I forgot about my last blog post. This, however, is the title I came up with ages ago, when I knew I had one more to write—then life intervened, my time got booked with freelance work, and I promptly forgot. I believe the post was due on Valentine’s Day, so it’s a little late, but I thought I’d wrap up my blogging with a Valentine for the Room. Much love and many thanks—for the autonomy (the best of Jane), for the escape (the wife no longer locked in the attic). Thank you for so many things… here are a few:
For starters, though it seems a small thing, I began to use the dictionary again, having changed over to the electronic version years ago. I spent many hours in the Room flipping through pages, which is how I began as a poet—rifling through the dictionary while I gathered my thoughts.

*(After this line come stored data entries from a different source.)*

Lemma linked_insert N l p n : p ∉ l -> linked N l -> linked (<[p := n]> N) l.
Proof.
  induction l as [|q l IH]; [done|]. cbn. rewrite not_elem_of_cons. intros [Hq Hl] [Hn HL].
  rewrite lookup_insert_ne by done. auto.
Qed.
Lemma linked_cons N p l n : N !! p = Some n -> next n = head l -> linked N l -> linked N (p :: l).
Proof. cbn. eauto. Qed.
(** The members other than [next] do not matter. *)
Lemma linked_same_next N l p n m : N !! p = Some n -> next m = next n -> linked N l -> linked (<[p := m]> N) l.
Proof.
  intros Hp Hm. induction l as [|q l IH]; [done|]. cbn. intros [(k & Hk & E) HL]. split; [|auto].
  destruct (decide (q = p)) as [->|Hq]; [rewrite lookup_insert_eq|rewrite lookup_insert_ne by done]; [|eauto].
  exists m. split; [done|]. congruence.
Qed.
Lemma linked_last N l p : linked N (l ++ [p]) -> exists n, N !! p = Some n /\ next n = None.
Proof. induction l as [|q l IH]; cbn; [tauto|]. intros [_ HL]. auto. Qed.
(** A block linked behind the last. *)
Lemma linked_snoc N l t n h m :
  NoDup (l ++ [t]) -> h ∉ l ++ [t] -> linked N (l ++ [t]) -> N !! t = Some n -> next m = None ->
  linked (<[h := m]> (<[t := n <| next := Some h |>]> N)) ((l ++ [t]) ++ [h]).
Proof.
  intros Hd Hh HL Ht Hm. revert Hd Hh HL. induction l as [|q l IH]; cbn [app]; intros Hd Hh HL.
  - apply not_elem_of_cons in Hh as [Hh _].
    eapply linked_cons; [by rewrite lookup_insert_ne, lookup_insert_eq|done|].
    eapply linked_cons; [by rewrite lookup_insert_eq|done|done].
  - apply list.NoDup_cons in Hd as [Hq Hd]. apply not_elem_of_cons in Hh as [Hqh Hh]. destruct HL as [(k & Hk & E) HL].
    split; [|by apply IH]. exists k. split.
    + rewrite !lookup_insert_ne; try done. intros <-. apply Hq, elem_of_app. right. by apply list_elem_of_singleton.
    + rewrite E. by destruct l.
Qed.
(** [list_node] *)
Record list_node := mk_node { pnode : option positive; pnext : option positive }.
#[export] Instance eta_node : Settable list_node := λ n, mk_node (pnode n) (pnext n).

(** [struct dhcps_lease] *)
Record dhcps_lease := mk_lease { enable : bool; start_ip : Z; end_ip : Z }.
#[export] Instance eta_lease : Settable dhcps_lease := λ l, mk_lease (enable l) (start_ip l) (end_ip l).

(** [struct ip_info] *)
Record ip_info := mk_info { info_ip : Z; info_netmask : Z; info_gw : Z }.

(** [struct dhcps_msg]; the arrays of bytes have 4, 4, 4, 4, 4, 16, 64, 128 and 312 elements. *)
Record dhcps_msg := mk_msg {
  op : Z; htype : Z; hlen : Z; hops : Z; xid : list Z; secs : Z; flags : Z;
  ciaddr : list Z; yiaddr : list Z; siaddr : list Z; giaddr : list Z; chaddr : list Z; sname : list Z; file : list Z; options : list Z }.
#[export] Instance eta_msg : Settable dhcps_msg := λ m, mk_msg (op m) (htype m) (hlen m) (hops m) (xid m) (secs m) (flags m)
  (ciaddr m) (yiaddr m) (siaddr m) (giaddr m) (chaddr m) (sname m) (file m) (options m).
Definition sizeof_dhcps_msg : Z := 548.

(** The bytes of the struct in memory, and the struct in 548 bytes. *)
Definition msg_bytes (m : dhcps_msg) : list Z :=
  [op m; htype m; hlen m; hops m] ++ xid m ++ [secs m mod 256; secs m / 256; flags m mod 256; flags m / 256] ++
  ciaddr m ++ yiaddr m ++ siaddr m ++ giaddr m ++ chaddr m ++ sname m ++ file m ++ options m.
Definition field (b : list Z) (off n : nat) : list Z := take n (drop off b).
Definition msg_of_bytes (b : list Z) : dhcps_msg :=
  mk_msg (nthZ b 0) (nthZ b 1) (nthZ b 2) (nthZ b 3) (field b 4 4) (nthZ b 8 + 256 * nthZ b 9) (nthZ b 10 + 256 * nthZ b 11)
    (field b 12 4) (field b 16 4) (field b 20 4) (field b 24 4) (field b 28 16) (field b 44 64) (field b 108 128) (field b 236 312).

(** What the callback looks at of a [struct pbuf]: its payload, [tot_len], the payload of the next one. *)
Record pbuf := mk_pbuf { payload : list Z; tot_len : Z; next_payload : option (list Z) }.

(** The static variables, the objects allocated, and [dhcps_pcb] of the access point's [struct netif]. *)
Record dhcps_vars := mk_dhcps {
  plist : option positive; nodes : gmap positive list_node; pools : gmap positive dhcps_pool;
  lease : dhcps_lease; offer : Z; renew : bool; dhcps_lease_time : Z;
  pcb_dhcps : Z; netif_dhcps_pcb : Z; broadcast_dhcps : Z; server_address : Z; client_address : Z }.
#[export] Instance eta_dhcps : Settable dhcps_vars := λ v, mk_dhcps (plist v) (nodes v) (pools v) (lease v) (offer v) (renew v)
  (dhcps_lease_time v) (pcb_dhcps v) (netif_dhcps_pcb v) (broadcast_dhcps v) (server_address v) (client_address v).
Definition dhcps_initial : dhcps_vars := mk_dhcps None ∅ ∅ (mk_lease false 0 0) 0xFF false DHCPS_LEASE_TIME_DEF 0 0 0 0 0.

The Room offered participation in two public readings—one with the Writers' Room community and others at Lesley University, and one still to come, the Writers' Room Open House, which also welcomes the talented new fellows due here in March.
So much new material. I have written pages upon pages, and although I have not become a speedy writer over the last year, I have become a diligent one. Much of this material is unusable—some is mere play, some is badly written. But there are many, many words, invaluable later on.
Three poems written in the room published or forthcoming in wonderful places. Several others are currently circulating with magazines. Some real writing was done here.
I have a chapbook length manuscript that feels fairly tight. And also a looser, but well-girded book length manuscript that may be at page count soon.
I send out a thank you for the many writers I’ve met while here, including the group of fellows I was privileged to be part of. For their posts, and for the chance to reflect on the year in my own posts, I am grateful.
Thank you, dear Room, for the space. For the quiet and for the energy of the location.
I think we are all the bold Jane Eyre, but we are also the crazy wife locked away in the attic—we writers. We are locked away with our solitary work. We are obsessed, demented maybe. Nobody cares to acknowledge us—we have, in our own way, made an impossible marriage. But at times, we are saved. It’s an imprisonment of our own making, and here, made in absolute peace and comfort. If I can, down the road, I’ll be back.